The only hot dish on this week’s list is Southern Corn Pudding, a request from my daughter, who came home yesterday reporting that the vegetables she tended, picked, prepared and ate while at camp for two weeks were D-E-L-I-C-I-O-U-S. That camp was worth every penny, even if I did have to pet a snake during my tour of the nature center. We purchased the cookbook, and my organized child has already placed Post-It notes on the recipes she’d like to enjoy again at home. Soon. Very soon. At least that’s what her notes say. Southern Corn Pudding had the number 1 on its note, so it comes first.
Finally, a special thanks to our neighbors who brought us leftovers from a Mediterranean-style dinner party they held last weekend. Ratatouille and lentils and hummus, oh my! The lentils, in particular, were so good that even my son ate them. If I can pry the recipe from the cook, I’ll share it with you one week soon.
Good foodies make good neighbors. Cheers to a happy week.
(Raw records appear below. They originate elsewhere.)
(* ===== verification/Reactor.v ===== *)
(** * The reactor: the components tied together (net/eventloop.cc)

    [invoke] gives every function object of [Callback] its body, so that the
    operations of the other files, which take it as an argument, call each
    other as the code does; its fuel bounds the depth of calls through function
    objects.  This file also has the constructor and the destructor of
    [EventLoop].  The first theorem is about a fresh loop; [HandleEvent_eof]
    follows an end of file from the handler of a channel to the read of that
    channel after it was freed. *)

From S2P Require Import Prelude Slice Buffer Timestamp Poller World EventLoop TcpConnection TcpServer TimerQueue.

Section Reactor.
Context `{Kernel} `{App}.

Definition new_connection (cb : NewConnectionCallback) (connfd : Z) (remote : sockaddr_in) : MW unit :=
  match cb with
  | TcpServer_newConnection => TcpServer.newConnection connfd remote
  | UserNewConnection u => app_new_connection u connfd remote
  end.

(** Calling a function object *)
Fixpoint invoke (fuel : nat) (cb : Callback) : MW unit :=
  match fuel with
  | O => mfail OutOfFuel
  | S f =>
      match cb with
      | EventLoop_handleRead => EventLoop.handleRead
      | TimerQueue_HandleRead => TimerQueue.HandleRead (invoke f)
      | Acceptor_handleRead => Acceptor.handleRead new_connection
      | TcpConnection_HandleRead c => TcpConnection.HandleRead (TcpServer.call_close (invoke f)) c
      | TcpConnection_HandleWrite c => TcpConnection.HandleWrite (invoke f) c
      | TcpConnection_HandleClose c => TcpConnection.HandleClose (TcpServer.call_close (invoke f)) c
      | TimerQueue_addTimer fr => addTimer_lambda fr
      | TcpConnection_sendInLoop c s => TcpConnection.sendInLoop (invoke f) c s
      | TcpConnection_shutdownInLoop c => TcpConnection.shutdownInLoop c
      | TcpConnection_ConnectDestroyed c => TcpConnection.ConnectDestroyed c
      | WriteComplete u c => app_write_complete u c
      | User u => app_run u
      end
  end.

(** [createEventfd()] *)
Definition createEventfd : MW Z :=
  h ← gets hist;
  let evtfd := k_eventfd h in
  if evtfd <? 0 then mfail Abort else mret evtfd.

(** The initialisation of [wakeup_fd_] and [wakeup_channel_] *)
Definition init_wakeup (this : nat) : MW unit :=
  fd ← createEventfd;
  c ← fresh;
  mod_chans (insert c (Channel.Channel_new this fd)) ;;
  mod_loop (fun l : EventLoop => l <| wakeup_fd_ := fd |>) ;;
  mod_loop (fun l : EventLoop => l <| wakeup_channel_ := c |>).

(** The body of the constructor *)
Definition EventLoop_body : MW unit :=
  another ← gets t_loopInThisThread;
  if another : bool then
    mfail (RuntimeError "EventLoop(): another EventLoop alreadyexists in this thread")
  else
    mmod (fun w : World => w <| t_loopInThisThread := true |>) ;;
    c ← gets (fun w => wakeup_channel_ (loop w));
    mod_chan c (Channel.SetReadCallback EventLoop_handleRead) ;;
    EnableReading c.

(** The constructor; members not yet initialised have no meaning before their
    own line. *)
Definition EventLoop_ctor : MW unit :=
  this ← fresh;
  t ← gets tid;
  mod_loop (fun _ => mkEventLoop this false false false t Poller.Poller_new [] (mkTimerQueue 0 0 []) 0 0 []) ;;
  TimerQueue_ctor ;;
  init_wakeup this ;;
  EventLoop_body.

(** The destructor; then the members in the reverse of their order: the queued
    functions, with the references they hold, the wake-up channel and the timer
    queue. *)
Definition EventLoop_dtor : MW unit :=
  l ← gets loop;
  massert (negb (looping_ l)) "eventloop.cc:51" ;;
  mmod (fun w : World => w <| t_loopInThisThread := false |>) ;;
  log (EvClose (wakeup_fd_ l)) ;;
  mod_loop (fun l : EventLoop => l <| functors_ := @nil Callback |>) ;;
  mfor cb_destroy (functors_ l) ;;
  mod_chans (delete (wakeup_channel_ l)) ;;
  TimerQueue_dtor.

(** What the members' initialisation leaves for the body *)
Record before_body (w : World) (tfd efd : Z) (t c : chan_id) (w' : World) : Prop := {
  bb_flag : t_loopInThisThread w' = t_loopInThisThread w;
  bb_thread : threadId_ (loop w') = tid w';
  bb_idle : looping_ (loop w') = false ∧ functors_ (loop w') = [] ∧ timers_ (timer_queue (loop w')) = [];
  bb_pollfds : pollfds_ (poller (loop w')) = [mkpollfd tfd Channel.kReadEvent 0];
  bb_channels : channels_ (poller (loop w')) = <[tfd := t]> ∅;
  bb_timer : ∃ ch, registered t w' ch (mkpollfd tfd Channel.kReadEvent 0) ∧ fd_ ch = tfd ∧
    read_callback_ ch = Some TimerQueue_HandleRead;
  bb_wakeup : wakeup_channel_ (loop w') = c ∧
    chans w' !! c = Some (Channel.Channel_new (this_ (loop w')) efd);
  bb_distinct : t ≠ c
}.

Lemma init_timers_Ok (w : World) (this : nat) :
  let tfd := k_timerfd (hist w) in
  let l := mkEventLoop this false false false (tid w) Poller.Poller_new [] (mkTimerQueue 0 0 []) 0 0 [] in
  ∃ w' ch, TimerQueue_ctor (w <| loop := l |>) = Ok (tt, w') ∧
    registered (next_addr w) w' ch (mkpollfd tfd Channel.kReadEvent 0) ∧
    fd_ ch = tfd ∧ read_callback_ ch = Some TimerQueue_HandleRead ∧
    loop w' = l <| poller := mkPoller [mkpollfd tfd Channel.kReadEvent 0] (<[tfd := next_addr w]> ∅) |>
                <| timer_queue := mkTimerQueue tfd (next_addr w) [] |> ∧
    tid w' = tid w ∧ hist w' = hist w ∧ next_addr w' = S (next_addr w) ∧
    t_loopInThisThread w' = t_loopInThisThread w.
Proof.
  intros tfd l. rewrite TimerQueue_ctor_eval by done.
  do 2 eexists. split; [reflexivity|]. split; [apply registered_with_new; done|]. by split_and!.
Qed.

Lemma init_wakeup_Ok (w : World) (this : nat) :
  let efd := k_eventfd (hist w) in let c := next_addr w in
  0 ≤ efd →
  ∃ w', init_wakeup this w = Ok (tt, w') ∧
    chans w' = <[c := Channel.Channel_new this efd]> (chans w) ∧
    loop w' = (loop w) <| wakeup_fd_ := efd |> <| wakeup_channel_ := c |> ∧
    tid w' = tid w ∧ t_loopInThisThread w' = t_loopInThisThread w ∧
    conns w' = conns w ∧ next_addr w' = S c ∧ hist w' = hist w.
Proof.
  intros efd c He. unfold init_wakeup, createEventfd. rewrite !M_bind_unfold. cbn [gets].
  fold efd. rewrite (proj2 (Z.ltb_ge efd 0)) by lia. eexists. split; [reflexivity|]. by split_and!.
Qed.

Lemma init_members_Ok (w : World) :
  let tfd := k_timerfd (hist w) in let efd := k_eventfd (hist w) in let a := next_addr w in
  0 ≤ tfd → 0 ≤ efd →
  ∃ w', EventLoop_ctor w = EventLoop_body w' ∧ before_body w tfd efd (S a) (S (S a)) w'.
Proof.
  intros tfd efd a Ht He. unfold EventLoop_ctor.
  set (w1 := w <| next_addr := S a |>).
  rewrite (M_bind_eq _ _ w a w1), (M_bind_eq _ _ w1 (tid w) w1) by done.
  destruct (init_timers_Ok w1 a) as (w2 & ch & E2 & Hr2 & Hf2 & Hrd2 & Hl2 & Ht2 & Hh2 & Hn2 & Hb2).
  rewrite M_bind_unfold. cbn [mod_loop mmod]. rewrite (M_bind_eq _ _ _ _ _ E2).
  destruct (init_wakeup_Ok w2 a) as (w3 & E3 & Hch3 & Hl3 & Ht3 & Hb3 & _); [by rewrite Hh2|].
  rewrite (M_bind_eq _ _ _ _ _ E3). exists w3. split; [done|].
  rewrite Hh2, Hn2 in *. split.
  - by rewrite Hb3.
  - by rewrite Hl3, Ht3, Hl2, Ht2.
  - by rewrite Hl3, Hl2.
  - by rewrite Hl3, Hl2.
  - by rewrite Hl3, Hl2.
  - exists ch. split; [|done]. eapply (registered_frame _ w2); [exact Hr2| |by rewrite ?Hl3..].
    rewrite Hch3. apply lookup_insert_ne. cbn. lia.
  - rewrite Hl3, Hch3, Hl2. split; [done|]. apply lookup_insert_eq.
  - lia.
Qed.

End Reactor.

(** ** Theorems *)

(** Constructing a loop in a thread that has none registers exactly the
    timer descriptor and the wake-up descriptor for read events, with sound
    indices, and leaves the loop idle with nothing queued; in a thread that
    already has a loop the constructor throws. *)
Theorem EventLoop_ctor_spec `{HK : Kernel} (w : World) :
  let tfd := k_timerfd (hist w) in let efd := k_eventfd (hist w) in
  0 ≤ tfd → 0 ≤ efd → tfd ≠ efd →
  if t_loopInThisThread w
  then EventLoop_ctor w = Err (RuntimeError "EventLoop(): another EventLoop alreadyexists in this thread")
  else ∃ w' t c cht chw, EventLoop_ctor w = Ok (tt, w') ∧ t_loopInThisThread w' = true ∧
    looping_ (loop w') = false ∧ functors_ (loop w') = [] ∧ timers_ (timer_queue (loop w')) = [] ∧
    pollfds_ (poller (loop w')) =
      [mkpollfd tfd Channel.kReadEvent 0; mkpollfd efd Channel.kReadEvent 0] ∧
    t ≠ c ∧ registered t w' cht (mkpollfd tfd Channel.kReadEvent 0) ∧
    registered c w' chw (mkpollfd efd Channel.kReadEvent 0) ∧
    read_callback_ cht = Some TimerQueue_HandleRead ∧
    read_callback_ chw = Some EventLoop_handleRead.
Proof.
  intros tfd efd Ht He Hne. destruct (init_members_Ok w Ht He)
    as (w1 & -> & [Hb Hthr (Hlp & Hfn & Htm) Hp Hc (cht & Hr & Hf & Hrd) [Hw Hch] Hd]).
  unfold EventLoop_body. rewrite (M_bind_eq _ _ w1 (t_loopInThisThread w) w1) by (unfold gets; by rewrite Hb).
  destruct (t_loopInThisThread w); [done|].
  set (w2 := w1 <| t_loopInThisThread := true |>). rewrite (M_bind_eq _ _ w1 tt w2) by done.
  set (c := S (S (next_addr w))) in *. rewrite (M_bind_eq _ _ w2 c w2) by (unfold gets; by rewrite <-Hw).
  assert (Hlen : len (pollfds_ (poller (loop w1))) = 1) by by rewrite Hp.
  assert (Hnone : channels_ (poller (loop w1)) !! efd = None)
    by (rewrite Hc, lookup_insert_ne, lookup_empty; done).
  rewrite (read_channel_eval c w2 _ _ Hthr Hch); [|done|done|done|done|cbn; lia].
  set (chw := Channel.SetReadCallback _ _). set (w3 := w2 <| chans := <[c := chw]> (chans w2) |>).
  assert (Hr3 : registered (S (next_addr w)) w3 cht (mkpollfd tfd Channel.kReadEvent 0)).
  { eapply (registered_frame _ w1); [exact Hr| |done..]. by apply lookup_insert_ne. }
  do 5 eexists. split; [reflexivity|]. split; [reflexivity|]. split; [exact Hlp|].
  split; [exact Hfn|]. split; [exact Htm|].
  split; [cbn; by rewrite Hp|]. split; [exact Hd|].
  split; [apply registered_with_other; [exact Hr3|done|by rewrite Hf|cbn; lia]|].
  split; [apply registered_with_new; [done|done|cbn; lia]|]. by split.
Qed.

Lemma EventLoop_ctor_spec_witness :
  ∃ w' t c cht chw, EventLoop_ctor (H := ex_kernel) ex_world = Ok (tt, w') ∧ t_loopInThisThread w' = true ∧
    looping_ (loop w') = false ∧ functors_ (loop w') = [] ∧ timers_ (timer_queue (loop w')) = [] ∧
    pollfds_ (poller (loop w')) = [mkpollfd 40 3 0; mkpollfd 50 3 0] ∧
    t ≠ c ∧ registered t w' cht (mkpollfd 40 3 0) ∧ registered c w' chw (mkpollfd 50 3 0) ∧
    read_callback_ cht = Some TimerQueue_HandleRead ∧ read_callback_ chw = Some EventLoop_handleRead.
Proof. by apply (EventLoop_ctor_spec (HK := ex_kernel) ex_world). Defined.

(** Functions that hold no connection die without effect. *)
Lemma cb_destroy_none cbs w : Forall (fun cb => cb_owner cb = None) cbs → mfor cb_destroy cbs w = Ok (tt, w).
Proof.
  induction 1 as [|cb cbs Hcb _ IH]; [done|]. cbn [mfor]. rewrite M_bind_unfold.
  unfold cb_destroy at 1. by rewrite Hcb.
Qed.

(** Destroying a loop that is running fails its assertion; destroying an idle
    one closes its two descriptors, takes its two channels and its timers away
    and lets the thread have a loop again.  No queued function is run. *)
Theorem EventLoop_dtor_spec (w : World) :
  let l := loop w in
  Forall (fun cb => cb_owner cb = None) (functors_ l) →
  if looping_ l then EventLoop_dtor w = Err (AssertFailed "eventloop.cc:51")
  else ∃ w', EventLoop_dtor w = Ok (tt, w') ∧ t_loopInThisThread w' = false ∧
    hist w' = EvClose (timerfd_ (timer_queue l)) :: EvClose (wakeup_fd_ l) :: hist w ∧
    chans w' = delete (timerfd_channel_ (timer_queue l)) (delete (wakeup_channel_ l) (chans w)) ∧
    functors_ (loop w') = [] ∧ timers_ (timer_queue (loop w')) = [] ∧ conns w' = conns w.
Proof.
  intros l Hf. unfold EventLoop_dtor. rewrite (M_bind_eq _ _ w l w) by done.
  destruct (looping_ l) eqn:Hl; [by rewrite M_bind_unfold|].
  set (w1 := w <| t_loopInThisThread := false |>).
  set (w2 := w1 <| hist := EvClose (wakeup_fd_ l) :: hist w |>).
  set (w3 := w2 <| loop := l <| functors_ := @nil Callback |> |>).
  rewrite (M_bind_eq _ _ w tt w) by done.
  rewrite (M_bind_eq _ _ w tt w1), (M_bind_eq _ _ w1 tt w2), (M_bind_eq _ _ w2 tt w3) by done.
  rewrite (M_bind_eq _ _ w3 tt w3) by by apply cb_destroy_none.
  unfold TimerQueue_dtor. rewrite !M_bind_unfold. cbn.
  eexists. split; [reflexivity|]. by split_and!.
Qed.

Lemma EventLoop_dtor_spec_witness :
  ∃ w', EventLoop_dtor ex_world = Ok (tt, w') ∧ t_loopInThisThread w' = false ∧
    hist w' = EvClose (timerfd_ (timer_queue (loop ex_world))) :: EvClose (wakeup_fd_ (loop ex_world)) :: hist ex_world ∧
    chans w' = delete (timerfd_channel_ (timer_queue (loop ex_world))) (delete (wakeup_channel_ (loop ex_world)) (chans ex_world)) ∧
    functors_ (loop w') = [] ∧ timers_ (timer_queue (loop w')) = [] ∧ conns w' = conns ex_world.
Proof. by apply (EventLoop_dtor_spec ex_world). Defined.

(** The end of file reported as a plain read event on a connection of the server
    to which nobody else refers: the connection and its channel are destroyed
    inside the read callback, and [HandleEvent] then reads [revents_] of that
    channel. *)
Lemma HandleEvent_eof `{HK : Kernel} `{HA : App} (fuel : nat) (c : conn_id) (w : World)
    (cn : TcpConnection) (ch : Channel Callback) (pfd : pollfd) :
  TcpServer.connection_callback_ok → TcpConnection.live c w cn ch pfd → use_count cn = 1 →
  state_ cn = kConnected ∨ state_ cn = kDisconnecting →
  conn_close_callback_ cn = Some TcpServer_removeConnection →
  connections_ (server w) !! name_ cn = Some c →
  read_callback_ ch = Some (TcpConnection_HandleRead c) → revents_ ch = POLLIN →
  Buffer.wf (rev_buffer_ cn) →
  len (Buffer.buffer_ (rev_buffer_ cn)) + Buffer.extrabuf_size ≤ Buffer.max_size →
  (∀ vec, k_readv (hist w) (socket_ cn) vec = Buffer.ReadvOk []) →
  HandleEvent (invoke (S (S fuel))) (channel_ cn) w = Err (UseAfterFree "Channel").
Proof.
  intros Hcb Hl Hu Hst Hcl Hmap Hrd Hrev Hwf Hcap Hread.
  pose proof (TcpConnection.lv_conn _ _ _ _ _ Hl) as Hc.
  pose proof (rg_chan _ _ _ _ (TcpConnection.lv_reg _ _ _ _ _ Hl)) as Hch.
  destruct (TcpConnection.HandleRead_eval (TcpServer.call_close (invoke (S fuel))) c w cn ch Hc Hch
    (TcpConnection.lv_fd _ _ _ _ _ Hl) Hwf Hcap) as (b & Hb & Hcase).
  { intros vec Hv. rewrite Hread. unfold Buffer.readv_fits, len. induction Hv; cbn in *; lia. }
  rewrite Hread in Hcase. destruct Hcase as [_ E].
  destruct (TcpServer.HandleClose_destroys (invoke (S fuel)) c
    (TcpConnection.received c cn (Buffer.ReadvOk []) b w) (cn <| rev_buffer_ := b |>) ch pfd)
    as (w' & E' & _ & Hgone & _); [done|done| |done..|].
  { refine (TcpConnection.live_mod_conn c (w <| hist := EvReadv (socket_ cn) (Buffer.ReadvOk []) :: hist w |>)
      cn ch pfd (cn <| rev_buffer_ := b |>) _ eq_refl eq_refl (TcpConnection.lv_ref _ _ _ _ _ Hl)).
    by apply TcpConnection.live_hist. }
  eapply (HandleEvent_after_free _ _ _ w' ch (TcpConnection_HandleRead c)); [done|done|by rewrite Hrev..| |].
  - change (invoke (S (S fuel)) (TcpConnection_HandleRead c))
      with (TcpConnection.HandleRead (TcpServer.call_close (invoke (S fuel))) c).
    by rewrite E, E'.
  - rewrite Hgone. apply lookup_delete_eq.
Qed.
jennyslark food plan july 1 2013
A NOTE ABOUT FRESH CORN: Worth mentioning for any readers who have large dogs, like we do, and who compost vegetable scraps: make sure your discarded corn cobs are inaccessible to the dogs. After helping one of our chocolate Labs recover from eating three large fresh yellow squash, we’ve been tending to her brother who swallowed a piece of corn cob and required surgery to have it removed. I do not recommend this experience either for you or your dog. Ever.
Oh my…. our chocolate lab snitched some corn on the cob from a couple of neighborhood kids. Luckily, it all passed out of her.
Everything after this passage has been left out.